RECORDS SHOWN: Begin

(* ===== verification/KeyboardSpec.v ===== *)
(** * Correctness of the keyboard driver *)

From S2P Require Import Prelude PhysMem CString MemMgr CpuInfo Ipc Channel Printf Console Drivers.
From S2P Require Import Keyboard.

(** ** What a sequence of scan codes means *)

(** A modifier is down when the last of its codes was a press. *)
Definition modifier_down (press release : list Z) (codes : list Z) (before : bool) : bool :=
  foldl (fun b c => if decide (c ∈ press) then true else if decide (c ∈ release) then false else b)
    before codes.
Abbreviation shift_down := (modifier_down [0x2A; 0x36] [0xAA; 0xB6]).
Abbreviation ctrl_down := (modifier_down [0x1D] [0x9D]).
Abbreviation alt_down := (modifier_down [0x38] [0xB8]).

(** The codes that type a character: not a modifier, not a release, not the
    prefix 0xE0. *)
Definition types_char (c : Z) : bool :=
  (c <? 0x80) && negb (bool_decide (c ∈ [0x2A; 0x36; 0x1D; 0x38])).

Definition column (shift ctrl alt : bool) : Z := Z.b2z shift + 2 * Z.b2z ctrl + 4 * Z.b2z alt.

(** The characters typed by [codes] when the modifiers start as given. *)
Fixpoint typed (shift ctrl alt : bool) (codes : list Z) : list Z :=
  match codes with
  | [] => []
  | c :: codes' =>
      (if types_char c then [default 0 (key_lookup c (column shift ctrl alt))] else []) ++
      typed (shift_down [c] shift) (ctrl_down [c] ctrl) (alt_down [c] alt) codes'
  end.

(** Codes the driver accepts: keys of the table or releases, never
    ctrl-alt-delete. *)
Fixpoint accepted (ctrl alt : bool) (codes : list Z) : Prop :=
  match codes with
  | [] => True
  | c :: codes' =>
      0 <= c < 0x100 /\ (c < 0x54 \/ 0x80 <= c) /\ ~ (ctrl = true /\ alt = true /\ c = 0x53) /\
      accepted (ctrl_down [c] ctrl) (alt_down [c] alt) codes'
  end.

(** ** The table *)

Lemma keymap_rows : Forall (fun row => length row = 8%nat) keymap.
Proof. by apply (bool_decide_unpack _); vm_compute. Qed.

Lemma key_lookup_total c col : 0 <= c < 0x54 -> 0 <= col < 8 -> is_Some (key_lookup c col).
Proof.
  intros Hc Hcol. unfold key_lookup.
  destruct (lookup_lt_is_Some_2 keymap (Z.to_nat c)) as [row Hrow]; [change (length keymap) with 84%nat; lia |].
  rewrite Hrow. simpl. apply lookup_lt_is_Some_2.
  rewrite (Forall_lookup_1 _ _ _ _ keymap_rows Hrow). lia.
Qed.

(** The key table is consistent for letters: on every key whose base
    character is a lower-case letter, shift gives the upper-case letter, ctrl
    the control code of the letter whatever shift is, and alt changes
    nothing; the 26 letters are all there. *)
Theorem keymap_letters :
  (forall c ch, key_lookup c 0 = Some ch -> 97 <= ch <= 122 ->
     key_lookup c (column true false false) = Some (ch - 32) /\
     key_lookup c (column false true false) = Some (ch - 96) /\
     key_lookup c (column true true false) = Some (ch - 96) /\
     forall shift ctrl, key_lookup c (column shift ctrl true) = key_lookup c (column shift ctrl false)) /\
  (forall ch, 97 <= ch <= 122 -> exists c, key_lookup c 0 = Some ch).
Proof.
  split.
  - intros c ch Hc Hch. unfold key_lookup in Hc. apply bind_Some in Hc as (row & Hrow & Hhd).
    assert (H : Forall (fun row => forall ch, row !! 0%nat = Some ch -> 97 <= ch <= 122 ->
      row = [ch; ch - 32; ch - 96; ch - 96; ch; ch - 32; ch - 96; ch - 96]) keymap).
    { unfold keymap. repeat (constructor; [intros x E; injection E as <-; intros; first [lia | reflexivity] |]).
      constructor. }
    pose proof (Forall_lookup_1 _ _ _ _ H Hrow ch Hhd Hch) as ->.
    unfold key_lookup. rewrite Hrow. simpl. split_and!; try done. by intros [] [].
  - intros ch Hch.
    assert (H : Forall (fun x => exists c, key_lookup c 0 = Some x) (seqZ 97 26)).
    { apply (Forall_impl (fun x => x ∈ (fun row => default 0 (row !! 0%nat)) <$> keymap)).
      - by apply (bool_decide_unpack _); vm_compute.
      - intros x (row & -> & Hr)%list_elem_of_fmap. apply list_elem_of_lookup in Hr as [i Hi].
        exists (Z.of_nat i). unfold key_lookup. rewrite Nat2Z.id, Hi. simpl.
        pose proof (Forall_lookup_1 _ _ _ _ keymap_rows Hi). by destruct row. }
    rewrite Forall_forall in H. apply H, elem_of_seqZ. lia.
Qed.

(** ** The interrupt handler *)

Lemma modifiers_column s : modifiers s = column (shift_pressed s) (ctrl_pressed s) (alt_pressed s).
Proof. unfold modifiers. by destruct (shift_pressed s), (ctrl_pressed s), (alt_pressed s). Qed.

Lemma modifier_other press release c b :
  c ∉ press -> c ∉ release -> modifier_down press release [c] b = b.
Proof. intros. unfold modifier_down. simpl. by rewrite !decide_False. Qed.

(** The state after code [c]: the modifiers follow it, and a typed character
    is appended to the buffer. *)
Definition after_code (c : Z) (s : kbd) : kbd :=
  let typing := types_char c in
  let ch := default 0 (key_lookup c (column (shift_pressed s) (ctrl_pressed s) (alt_pressed s))) in
  Kbd (if typing then set_m_mem (<[kbd_buffer s + bufpos s := w8 ch]> (m_mem (k_m s))) (k_m s) else k_m s)
    (kbd_buffer s) (if typing then bufpos s + 1 else bufpos s)
    (shift_down [c] (shift_pressed s)) (ctrl_down [c] (ctrl_pressed s)) (alt_down [c] (alt_pressed s))
    (interrupts s).

Lemma land_0x80 c : 0 <= c < 0x100 -> (Z.land c 0x80 =? 0) = (c <? 0x80).
Proof.
  intros Hc. assert (H : Forall (fun c => (Z.land c 0x80 =? 0) = (c <? 0x80)) (seqZ 0 256)).
  { by apply (bool_decide_unpack _); vm_compute. }
  rewrite Forall_forall in H. apply H, elem_of_seqZ. lia.
Qed.

Lemma kbd_proc_spec status c s :
  Z.land status 1 <> 0 -> accepted (ctrl_pressed s) (alt_pressed s) [c] ->
  kbd_proc_data status c s = Ok tt (after_code c s).
Proof.
  intros Hst (Hc & Hr & Hcad & _). destruct s as [m buf pos sh ct al ev]. simpl in Hcad.
  unfold kbd_proc_data. destruct (Z.eqb_spec (Z.land status 1) 0); [done |].
  destruct (Z.eqb_spec c 0xE0) as [->|]; [done |]. destruct (Z.eqb_spec c 0x1D) as [->|]; [done |].
  destruct (Z.eqb_spec c 0x38) as [->|]; [done |]. destruct (Z.eqb_spec c 0x2A) as [->|]; [done |].
  destruct (Z.eqb_spec c 0x36) as [->|]; [done |]. destruct (Z.eqb_spec c 0x9D) as [->|]; [done |].
  destruct (Z.eqb_spec c 0xB8) as [->|]; [done |]. destruct (Z.eqb_spec c 0xAA) as [->|]; [done |].
  destruct (Z.eqb_spec c 0xB6) as [->|]; [done |]. cbn [orb]. unfold after_code. cbn [shift_pressed ctrl_pressed alt_pressed].
  rewrite !modifier_other by (rewrite ?elem_of_cons, ?elem_of_nil; lia).
  unfold mbind at 1, M_bind at 1. cbn [get alt_pressed ctrl_pressed].
  replace (al && ct && (c =? 0x53)) with false by (destruct al, ct, (Z.eqb_spec c 0x53); done || (exfalso; by apply Hcad)).
  rewrite land_0x80 by done. unfold types_char.
  rewrite bool_decide_false by (rewrite ?elem_of_cons, ?elem_of_nil; lia).
  destruct (Z.ltb_spec c 0x80); cbn [negb andb]; [|done].
  rewrite modifiers_column. cbn [shift_pressed ctrl_pressed alt_pressed].
  destruct (key_lookup_total c (column sh ct al)) as [ch Hch]; [lia | unfold column; destruct sh, ct, al; simpl; lia |].
  unfold mbind, M_bind. rewrite Hch. done.
Qed.

(** The modifier state follows the keys: after any accepted sequence of
    scan codes, shift, ctrl and alt are held exactly when the last code of
    that modifier (either shift key) was a press. *)
Theorem modifiers_follow_keys codes s :
  accepted (ctrl_pressed s) (alt_pressed s) codes ->
  wp (forM codes (kbd_proc_data 1)) s (fun _ s' =>
    shift_pressed s' = shift_down codes (shift_pressed s) /\
    ctrl_pressed s' = ctrl_down codes (ctrl_pressed s) /\
    alt_pressed s' = alt_down codes (alt_pressed s)).
Proof.
  revert s. induction codes as [|c codes IH]; intros s Hacc; cbn [forM]; [done |].
  destruct Hacc as (? & ? & ? & Hacc). apply post_bind. unfold post at 1.
  rewrite kbd_proc_spec by (done || by split_and!). by apply (IH (after_code c s)).
Qed.

(** ** Filling a request *)

(** Interrupts that deliver [codes]. *)
Definition delivers (events : list (Z * Z)) (codes : list Z) : Prop :=
  events.*2 = codes /\ Forall (fun e => Z.land e.1 1 <> 0) events.

Lemma wait_loop_spec events codes count (n : nat) s :
  delivers events codes -> accepted (ctrl_pressed s) (alt_pressed s) codes ->
  bufpos s = count - Z.of_nat n -> (0 < n)%nat ->
  (n <= length (typed (shift_pressed s) (ctrl_pressed s) (alt_pressed s) codes))%nat ->
  wp (wait_loop events count) s (fun _ s' =>
    bufpos s' = 0 /\
    m_mem (k_m s') = put_bytes (m_mem (k_m s)) (kbd_buffer s + bufpos s)
      (take n (typed (shift_pressed s) (ctrl_pressed s) (alt_pressed s) codes)) /\
    k_m s' = set_m_mem (m_mem (k_m s')) (k_m s)).
Proof.
  revert codes n s. induction events as [|[st c] events IH]; intros codes n s [Hcodes Hst] Hacc Hpos Hn Hlen.
  { simpl in Hcodes. subst. simpl in Hlen. lia. }
  destruct codes as [|c' codes]; [done |]. injection Hcodes as -> Hcodes.
  apply Forall_cons in Hst as [Hst0 Hst]. destruct Hacc as (Ha1 & Ha2 & Ha3 & Hacc). cbn [wait_loop].
  apply post_bind, post_modify, post_bind. unfold post at 1.
  rewrite kbd_proc_spec by (done || by split_and!). apply post_bind. unfold post at 1. cbn [get].
  set (s1 := after_code c' (set_interrupts events s)). cbn [typed] in Hlen |- *.
  assert (Hpos1 : bufpos s1 = if types_char c' then bufpos s + 1 else bufpos s) by done.
  assert (Hmem1 : k_m s1 = if types_char c' then set_m_mem (<[kbd_buffer s + bufpos s := w8 (default 0
    (key_lookup c' (column (shift_pressed s) (ctrl_pressed s) (alt_pressed s))))]> (m_mem (k_m s))) (k_m s)
    else k_m s) by done.
  destruct (types_char c') eqn:Ety.
  - destruct (decide (n = 1%nat)) as [->|].
    + destruct (Z.leb_spec count (bufpos s1)); [|lia]. apply post_modify. cbn [bufpos k_m set_bufpos].
      rewrite Hmem1. done.
    + destruct (Z.leb_spec count (bufpos s1)); [lia |].
      eapply post_mono; [apply (IH codes (n - 1)%nat s1); [by split | done | lia | lia | simpl in Hlen |- *; lia] |].
      intros [] s2 _ (Hb & Hm & Hk). split_and!; [done | | by rewrite Hk, Hmem1].
      rewrite Hm, Hmem1, Hpos1. destruct n as [|n]; [lia |].
      replace (S n - 1)%nat with n by lia. cbn [app take put_bytes]. simpl.
      by replace (kbd_buffer s + bufpos s + 1) with (kbd_buffer s + (bufpos s + 1)) by lia.
  - destruct (Z.leb_spec count (bufpos s1)); [lia |].
    eapply post_mono; [apply (IH codes n s1); [by split | done | lia | lia | done] |].
    intros [] s2 _ (Hb & Hm & Hk). split_and!; [done | | by rewrite Hk, Hmem1].
    rewrite Hm, Hmem1, Hpos1. done.
Qed.


(** The codes 0x54 to 0x7F are keys of a PC keyboard (0x57 and 0x58 are F11
    and F12) but lie behind the table. *)
Lemma keymap_out_of_bounds s : kbd_proc_data 1 0x57 s = Stop (Fault "keymap").
Proof.
  by destruct s as [m b p [] [] [] ev].
Qed.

RECORDS SHOWN: End

PROBLEM TO WORK ON: Using the entries above, output exactly the lines between the line holding "(** * Correctness of the keyboard driver *)" and the line holding "(** ** What a sequence of scan codes means *)", end lines included, and nothing more.

ANSWER TO THE EXERCISE:
(** * Correctness of the keyboard driver *)

From S2P Require Import Prelude PhysMem CString MemMgr CpuInfo Ipc Channel Printf Console Drivers.
From S2P Require Import Keyboard.

(** ** What a sequence of scan codes means *)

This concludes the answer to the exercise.